* The task
In the records below, find the lines that include the string "congruence" and report how many there are, nothing else.

* Dataset records
Lemma order_key_wire bs : wf_bytes bs -> fromBase64 (toBase64 bs) = Ok bs.
Proof.
  intros Hb. pose proof (deserialize_unbounded [] bs Hb) as H. unfold toBase64, fromBase64.
  change (serializeKeyRange (KeyRange [] bs None)) with (SerializedRange [] (sr_start (serializeKeyRange (KeyRange [] bs None))) None) in H. by rewrite H.
Qed.

Lemma index_key_wf fields v k : wf_value v -> extractIndexKey v fields = Ok k -> wf_bytes k.
Proof.
  intros Hw (vs & Hv & Hk)%extractIndexKey_tuple. eapply encodeIndexKey_wf; [|exact Hk]. apply Forall_app.
  split; [|by apply system_values_wf]. apply (Forall2_Forall_r _ _ _ _ Hv). apply Forall_forall. intros f _ x. by apply indexed_value_wf.
Qed.

Section selection.
Context (idx : index_spec) (iv : interval) (filters : list filter_expr) (range : range_read).

(** The document belongs to the query: its key in the index lies in the
    planned interval and it passes the filters. *)
Definition selected (v : value) (key : bytes) : Prop :=
  extractIndexKey v (is_fields idx) = Ok key /\ in_interval key iv = true /\ passes filters v = Ok true.

(** The documents of a table, by their ids. *)
Notation docs_map := (jsstr -> option value).

(** The row map of a range subscription holds exactly the documents the query
    selects, in their transport form and with their keys in the index. *)
Definition holds_selected (docs : docs_map) (m : row_map) : Prop := forall k,
  match jm_get m k with
  | Some rv => exists v key, docs k = Some v /\ selected v key /\ convexToJson v = Ok (rv_row rv) /\ rv_orderKey rv = Some (toBase64 key)
  | None => forall v key, docs k = Some v -> ~ selected v key
  end.

(** The table after a commit. *)
Definition written_to (wds : list written_doc) (docs docs' : docs_map) : Prop := forall k,
  match find_write wds k with
  | Some wd => match docs' k with Some v => exists j, convexToJson v = Ok j /\ wd_newRow wd = Some j | None => wd_newRow wd = None end
  | None => docs' k = docs k
  end.

Definition plain_docs (docs : docs_map) : Prop := forall k v, docs k = Some v -> wf_value v /\ plain v = true.

Context (Hbounds : rr_bounds range = serializeKeyRange (interval_range idx iv)).
Context (Hfields : rr_fields range = is_fields idx) (Hfilters : rr_filters range = filters).
Context (Hstart : wf_bytes (iv_start iv)) (Hend : forall e, iv_end iv = Some e -> wf_bytes e).

Definition rows_of (docs : docs_map) : table_rows := fun k => v ← docs k; match convexToJson v with Ok j => Some j | Throw _ => None end.

Lemma rows_of_some docs k v : plain_docs docs -> docs k = Some v -> exists j, convexToJson v = Ok j /\ json_value j = v /\ rows_of docs k = Some j.
Proof.
  intros Hd Hv. destruct (Hd k v Hv) as [Hw Hp]. destruct (plain_json v Hw Hp) as (j & Hj & Hjv). exists j. split_and!; [done|done|].
  unfold rows_of. rewrite Hv. cbn. by rewrite Hj.
Qed.

(** On plain documents the differ puts in the range what the query selects. *)
Lemma in_view_selected v j ok : wf_value v -> convexToJson v = Ok j -> json_value j = v ->
  in_view range j ok <-> exists key, ok = toBase64 key /\ selected v key.
Proof.
  intros Hw Hj Hjv. unfold in_view, orderKeyFor, passesFilters, selected. rewrite Hjv, Hfields, Hfilters.
  assert (Hin : forall key, wf_bytes key -> inBounds range (toBase64 key) = Ok (in_interval key iv)).
  { intros key Hk. unfold inBounds. rewrite Hbounds, deserialize_serialize_range by done. rewrite bind_Ok, order_key_wire, bind_Ok by done.
    unfold keyInRange, in_interval, interval_range. cbn [kr_start kr_end]. by destruct (cmp_ltb _). }
  split.
  - destruct (extractIndexKey v (is_fields idx)) as [key|] eqn:Ek; [|by intros [? _]]. rewrite bind_Ok. intros ([= <-] & H2 & H3).
    rewrite Hin in H2 by (by eapply index_key_wf). exists key. split_and!; [done|done|congruence|done].
  - intros (key & -> & Hk & Hi & Hp). rewrite Hk, bind_Ok, Hin by (by eapply index_key_wf). by rewrite Hi.
Qed.

Lemma row_map_selected docs m : plain_docs docs -> row_map_ok range (rows_of docs) m <-> holds_selected docs m.
Proof.
  intros Hd. unfold row_map_ok, holds_selected, row_map_at. apply forall_proper. intros k. destruct (jm_get m k) as [rv|].
  - split.
    + intros (ok & Ht & Ho & Hv). destruct (docs k) as [v|] eqn:Ev; [|unfold rows_of in Ht; by rewrite Ev in Ht].
      destruct (rows_of_some docs k v Hd Ev) as (j & Hj & Hjv & Hr). rewrite Hr in Ht. injection Ht as ->.
      destruct (proj1 (in_view_selected v _ ok (proj1 (Hd k v Ev)) Hj Hjv) Hv) as (key & Hok & Hs). subst ok. by exists v, key.
    + intros (v & key & Hv & Hs & Hj & Ho). destruct (rows_of_some docs k v Hd Hv) as (j & Hj' & Hjv & Hr). assert (j = rv_row rv) as -> by congruence.
      exists (toBase64 key). split_and!; [done|done|]. apply (in_view_selected v _ _ (proj1 (Hd k v Hv)) Hj Hjv). by exists key.
  - split.
    + intros H v key Hv Hs. destruct (rows_of_some docs k v Hd Hv) as (j & Hj & Hjv & Hr). apply (H j (toBase64 key) Hr).
      apply (in_view_selected v _ _ (proj1 (Hd k v Hv)) Hj Hjv). by exists key.
    + intros H row ok Hr Hv. destruct (docs k) as [v|] eqn:Ev; [|unfold rows_of in Hr; by rewrite Ev in Hr].
      destruct (rows_of_some docs k v Hd Ev) as (j & Hj & Hjv & Hr'). assert (row = j) as -> by congruence.
      destruct (proj1 (in_view_selected v _ ok (proj1 (Hd k v Ev)) Hj Hjv) Hv) as (key & _ & Hs). by eapply H.
Qed.

(** C28: a range subscription's incremental diff follows the query.  The range
    is one a query reported (an interval of an index, its fields and filters)
    and the table's documents hold no integer (v.int64), bytes, infinity or NaN
    and no field name with a dollar in front.  When the row map on file holds
    exactly the documents the query selects (their key in the index lies in the
    interval and they pass the filters) in their transport form and with their
    keys, and the diff of a commit's written documents does not throw, the map
    after it holds exactly those the query selects after the commit; a client
    that holds the same rows and applies the emitted changes holds the same rows
    again, and computes the checksum the server sends. *)
Theorem rangeChangesFor_follows docs docs' (prev client : row_map) (wds : list written_doc) changes next :
  plain_docs docs -> plain_docs docs' -> NoDup (wd_docId <$> wds) -> written_to wds docs docs' ->
  holds_selected docs prev -> rangeChangesFor range prev wds = Ok (changes, next) ->
  NoDup (jm_keys prev) -> NoDup (jm_keys client) -> (forall k, jm_get client k = jm_get prev k) ->
  holds_selected docs' next /\
  (forall k, jm_get (applyChanges client changes) k = jm_get next k) /\
  driftChecksum (applyChanges client changes) = driftChecksum next.
Proof.
  intros Hd Hd' Hn Hw Hp Hc Hn1 Hn2 He. apply (row_map_selected docs prev Hd) in Hp.
  destruct (range_rows_follow range _ prev client wds changes next Hp Hn Hc Hn1 Hn2 He) as (Hok & H2 & H3). split_and!; [|done|done].
  apply (row_map_selected docs' next Hd'). intros k. specialize (Hok k).
  assert (Heq : apply_writes wds (rows_of docs) k = rows_of docs' k).
  { specialize (Hw k). unfold apply_writes. destruct (find_write wds k) as [wd|]; [|unfold rows_of; by rewrite Hw].
    unfold rows_of. destruct (docs' k) as [v|]; [destruct Hw as (j & Hj & ->); cbn; by rewrite Hj|done]. }
  revert Hok. unfold row_map_at. by rewrite Heq.
Qed.
End selection.

Section reset.
Context `{JsHost}.

(** The query's answer on a table: the selected rows, each once, under their
    document ids. *)
Definition query_answer (range : range_read) (tbl : table_rows) (docs : list json) : Prop :=
  exists keys, traverse row_key docs = Ok keys /\ NoDup keys /\
    forall k row, (k, row) ∈ zip keys docs <-> tbl k = Some row /\ exists ok, in_view range row ok.

(** The rows under their keys, with their order keys. *)
Definition reset_entry (range : range_read) (ts : Z) (kr : jsstr * json) (kv : jsstr * row_version) : Prop :=
  kv.1 = kr.1 /\ exists ok, orderKeyFor range kr.2 = Ok ok /\ kv.2 = RowVersion kr.2 ts (Some ok).

Lemma reset_loop_spec range docs keys ts changes next :
  traverse row_key docs = Ok keys -> NoDup (jm_keys next ++ keys) ->
  (forall row, row ∈ docs -> exists ok, orderKeyFor range row = Ok ok) ->
  exists cs es, reset_loop range docs ts changes next = Ok (changes ++ cs, next ++ es) /\
    Forall2 (reset_entry range ts) (zip keys docs) es /\ applyChanges next cs = next ++ es.
Proof.
  revert keys changes next. induction docs as [|row docs IH]; intros keys changes next Hk Hn Ho.
  { injection Hk as <-. exists [], []. cbn. by rewrite !app_nil_r. }
  apply traverse_cons in Hk as (key & keys' & Hkey & Hk & ->).
  destruct (Ho row ltac:(left)) as [ok Hok].
  assert (Hf : jm_set next key (RowVersion row ts (Some ok)) = next ++ [(key, RowVersion row ts (Some ok))]).
  { apply jm_set_fresh. apply NoDup_app in Hn as (_ & Hd & _). intros Hin. apply (Hd _ Hin). left. }
  edestruct (IH keys' (changes ++ [ChAdd key row ts (Some ok)]) (jm_set next key (RowVersion row ts (Some ok))))
    as (cs & es & Hl & Hz & Ha); [done| |by intros r Hr; apply Ho; right|].
  { rewrite Hf. unfold jm_keys. rewrite fmap_app, <- (assoc_L (++)). exact Hn. }
  exists (ChAdd key row ts (Some ok) :: cs), ((key, RowVersion row ts (Some ok)) :: es).
  cbn [reset_loop]. rewrite Hkey, Hok. cbn. rewrite Hl. split_and!.
  - rewrite Hf. by rewrite <- !(assoc_L (++)).
  - constructor; [|done]. split; [done|]. by exists ok.
  - change (applyChanges (jm_set next key (RowVersion row ts (Some ok))) cs = next ++ [(key, RowVersion row ts (Some ok))] ++ es).
    rewrite Ha, Hf. by rewrite <- (assoc_L (++)).
Qed.

Lemma zip_keys_docs docs keys : traverse row_key docs = Ok keys -> (zip keys docs).*1 = keys.
Proof.
  intros Ht%traverse_Forall2. apply Forall2_length in Ht. apply fst_zip. lia.
Qed.

Lemma zip_keys_rows docs keys row : traverse row_key docs = Ok keys -> row ∈ docs -> exists k, (k, row) ∈ zip keys docs.
Proof.
  intros Ht%traverse_Forall2 [i Hi]%list_elem_of_lookup.
  destruct (Forall2_lookup_l _ _ _ _ _ Ht Hi) as (k & Hk & _).
  exists k. apply list_elem_of_lookup. exists i. rewrite lookup_zip_with, Hk, Hi. done.
Qed.

(** The reset answer of a range subscription never fails on rows the range
    selects; the row map on file holds exactly the selected rows, and a client
    that applies the emitted changes to an empty map holds the same map. *)
Lemma rangeReset_total range tbl docs ts :
  query_answer range tbl docs ->
  exists changes next, rangeResetChanges range docs ts = Ok (changes, next) /\
    row_map_ok range tbl next /\ NoDup (jm_keys next) /\ applyChanges [] changes = next.
Proof.
  intros (keys & Hk & Hn & Hq).
  destruct (reset_loop_spec range docs keys ts [] []) as (cs & es & Hl & Hz & Ha); [done..| |].
  { intros row Hr. destruct (zip_keys_rows docs keys row Hk Hr) as [k Hkr].
    apply Hq in Hkr as [_ [ok [Hok _]]]. eauto. }
  assert (Hkeys : jm_keys es = keys).
  { rewrite <- (zip_keys_docs docs keys Hk). unfold jm_keys. clear -Hz.
    induction Hz as [|kr kv l l' [Hk _] _ IH]; csimpl; [done|]. by rewrite Hk, IH. }
  exists cs, es. split_and!; [exact Hl| |by rewrite Hkeys|exact Ha].
  intros k. destruct (jm_get es k) as [rv|] eqn:E; cbn.
  - apply jm_get_Some_in, list_elem_of_lookup in E as [i Hi].
    destruct (Forall2_lookup_r _ _ _ _ _ Hz Hi) as ([k' row] & Hkr & Hk' & ok & Hok & Hrv).
    cbn in Hk', Hok, Hrv. subst k' rv. cbn. exists ok.
    destruct (proj1 (Hq k row)) as [Ht (ok' & Hv)]; [by eapply list_elem_of_lookup_2|].
    split_and!; [done|done|]. pose proof Hv as [Hv' _]. rewrite Hok in Hv'. by injection Hv' as ->.
  - intros row ok Ht Hv. apply jm_get_None in E. apply E. rewrite Hkeys, <- (zip_keys_docs docs keys Hk).
    apply list_elem_of_fmap. exists (k, row). split; [done|]. apply Hq. eauto.
Qed.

* Task output
3